## Exercise instructions:
From the data below, tally each line that has "true" in it, then give that tally without comment.

+ + +

(** [ValidateBasic]; [pub_key_address] is the address derived by the
    secp256k1 library, and an empty key is 65 zero bytes. *)
Definition EmptyPubKey : bytes := repeat Byte.x00 65.
Definition ValidateBasic (pub_key_address : bytes -> string) (v : Validator) : outcome unit :=
  return_if bool_decide (PubKey v = EmptyPubKey) with ErrInvalidMsg ;;
  return_if negb (String.eqb (FormatAddress (Signer v)) (FormatAddress (pub_key_address (PubKey v))))
    with ErrInvalidMsg ;;
  Ok tt.

(** Whether [CompareProposerPriority] answers its receiver [v]: the higher
    priority wins, then the smaller address; equal validators are a panic. *)
Definition beats (v other : Validator) : outcome bool :=
  if ProposerPriority other <? ProposerPriority v then Ok true
  else if ProposerPriority v <? ProposerPriority other then Ok false
  else match String.compare (vaddr v) (vaddr other) with
       | Lt => Ok true
       | Gt => Ok false
       | Eq => Panic
       end.
Definition CompareProposerPriority (v other : Validator) : outcome Validator :=
  b ← beats v other; Ok (if b : bool then v else other).

(** [MinimalVal]: the power is converted to an unsigned integer; the address is
    parsed by the Ethereum library. *)
Definition MinimalVal (hex_to_address : string -> bytes) (v : Validator) : Z * Z * bytes :=
  (ValId v, u64 (VotingPower v), hex_to_address (Signer v)).

(** ** Safe arithmetic *)

(** [safeAdd], [safeSub]: the boolean says the sum left the int64 range. *)
Definition safeAdd (a b : Z) : Z * bool :=
  if (0 <? b) && (i64 (MaxInt64 - b) <? a) then (-1, true)
  else if (b <? 0) && (a <? i64 (MinInt64 - b)) then (-1, true)
  else (i64 (a + b), false).
Definition safeSub (a b : Z) : Z * bool :=
  if (0 <? b) && (a <? i64 (MinInt64 + b)) then (-1, true)
  else if (b <? 0) && (i64 (MaxInt64 + b) <? a) then (-1, true)
  else (i64 (a - b), false).
Definition safeAddClip (a b : Z) : Z :=
  let '(c, overflow) := safeAdd a b in
  if overflow then (if b <? 0 then MinInt64 else MaxInt64) else c.
Definition safeSubClip (a b : Z) : Z :=
  let '(c, overflow) := safeSub a b in
  if overflow then (if 0 <? b then MinInt64 else MaxInt64) else c.

(** ** Total voting power *)

Definition IsNilOrEmpty (vals : ValidatorSet) : bool :=
  match Validators vals with [] => true | _ => false end.

Fixpoint sum_power (sum : Z) (l : list Validator) : outcome Z :=
  match l with
  | [] => Ok sum
  | v :: l' =>
      let sum' := safeAddClip sum (VotingPower v) in
      panic_when MaxTotalVotingPower <? sum' ;;
      sum_power sum' l'
  end.
Definition updateTotalVotingPower (vals : ValidatorSet) : outcome ValidatorSet :=
  sum ← sum_power 0 (Validators vals); Ok (with_total vals sum).

(** [GetTotalVotingPower] caches the sum it computes. *)
Definition GetTotalVotingPower (vals : ValidatorSet) : outcome (Z * ValidatorSet) :=
  vals' ← (if TotalVotingPower vals =? 0 then updateTotalVotingPower vals else Ok vals);
  Ok (TotalVotingPower vals', vals').

(** ** Proposer priorities *)

(** [computeMaxMinPriorityDiff] *)
Fixpoint max_min_priority (maxP minP : Z) (l : list Validator) : Z * Z :=
  match l with
  | [] => (maxP, minP)
  | v :: l' =>
      max_min_priority (if maxP <? ProposerPriority v then ProposerPriority v else maxP)
                       (if ProposerPriority v <? minP then ProposerPriority v else minP) l'
  end.
Definition computeMaxMinPriorityDiff (vals : ValidatorSet) : outcome Z :=
  panic_when IsNilOrEmpty vals ;;
  let '(maxP, minP) := max_min_priority MinInt64 MaxInt64 (Validators vals) in
  let diff := i64 (maxP - minP) in
  Ok (if diff <? 0 then i64 (-1 * diff) else diff).

(** [RescalePriorities] *)
Definition RescalePriorities (vals : ValidatorSet) (diffMax : Z) : outcome ValidatorSet :=
  panic_when IsNilOrEmpty vals ;;
  if diffMax <=? 0 then Ok vals
  else
    diff ← computeMaxMinPriorityDiff vals;
    let ratio := i64 (Z.quot (i64 (i64 (diff + diffMax) - 1)) diffMax) in
    if diffMax <? diff then
      panic_when ratio =? 0 ;;
      Ok (with_validators vals
            (map (fun v => with_priority v (i64 (Z.quot (ProposerPriority v) ratio)))
                 (Validators vals)))
    else Ok vals.

(** [computeAvgProposerPriority]: big integers, Euclidean division. *)
Definition computeAvgProposerPriority (vals : ValidatorSet) : outcome Z :=
  let n := Z.of_nat (length (Validators vals)) in
  let sum := foldl (fun s v => s + ProposerPriority v) 0 (Validators vals) in
  panic_when n =? 0 ;;
  let avg := big_div sum n in
  panic_when negb ((MinInt64 <=? avg) && (avg <=? MaxInt64)) ;;
  Ok avg.

(** [shiftByAvgProposerPriority] *)
Definition shiftByAvgProposerPriority (vals : ValidatorSet) : outcome ValidatorSet :=
  panic_when IsNilOrEmpty vals ;;
  avg ← computeAvgProposerPriority vals;
  Ok (with_validators vals
        (map (fun v => with_priority v (safeSubClip (ProposerPriority v) avg)) (Validators vals))).

(** [getValWithMostPriority], with the index of the validator it answers, since
    the caller writes through the pointer. *)
Fixpoint most_priority (i : nat) (l : list Validator) (res : nat * Validator)
    : outcome (nat * Validator) :=
  match l with
  | [] => Ok res
  | v :: l' => b ← beats res.2 v; most_priority (S i) l' (if b : bool then res else (i, v))
  end.
Definition getValWithMostPriority (l : list Validator) : outcome (option (nat * Validator)) :=
  match l with
  | [] => Ok None
  | v :: l' => r ← most_priority 1 l' (0%nat, v); Ok (Some r)
  end.
Definition PostHandleMsgValidatorExit (s : StakeState) (msg : MsgValidatorExit)
    (sideTxResult : Vote) : outcome StakeState :=
  return_if negb (IsSideTxApproved sideTxResult) with ErrSideTxRejected ;;
  or_err (ValidateBasic_ValidatorExit msg) ErrInvalidSideTxMsg ≫= fun _ =>
  let sequence := CalculateSequence (ve_BlockNumber msg) (ve_LogIndex msg) in
  return_if HasStakingSequence s sequence with ErrOldEvents ;;
  validator ← GetValidatorFromValID s (ve_ValId msg);
  return_if negb (ve_Nonce msg =? u64 (Nonce validator + 1)) with ErrIncorrectNonce ;;
  let validator :=
    {| ValId := ValId validator; StartEpoch := StartEpoch validator;
       EndEpoch := ve_DeactivationEpoch msg; Nonce := ve_Nonce msg; VotingPower := 0;
       PubKey := PubKey validator; Signer := Signer validator; LastUpdated := sequence;
       Jailed := Jailed validator; ProposerPriority := ProposerPriority validator |} in
  let s := AddValidator s validator in
  Ok (SetStakingSequence s sequence).

(** ** Dispatch (SideTxHandler, PostTxHandler)

    The method names of the four messages; another name has no handler. *)
Inductive StakeMsg :=
| MValidatorJoin (msg : MsgValidatorJoin)
| MStakeUpdate (msg : MsgStakeUpdate)
| MSignerUpdate (msg : MsgSignerUpdate)
| MValidatorExit (msg : MsgValidatorExit).

Definition SideTxHandler (s : StakeState) (params : option ChainManagerParams) (msg : StakeMsg)
    : outcome Vote :=
  match msg with
  | MValidatorJoin m => SideHandleMsgValidatorJoin s params m
  | MStakeUpdate m => SideHandleMsgStakeUpdate s params m
  | MSignerUpdate m => SideHandleMsgSignerUpdate s params m
  | MValidatorExit m => SideHandleMsgValidatorExit s params m
  end.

+ + +

## Answer to this problem:
7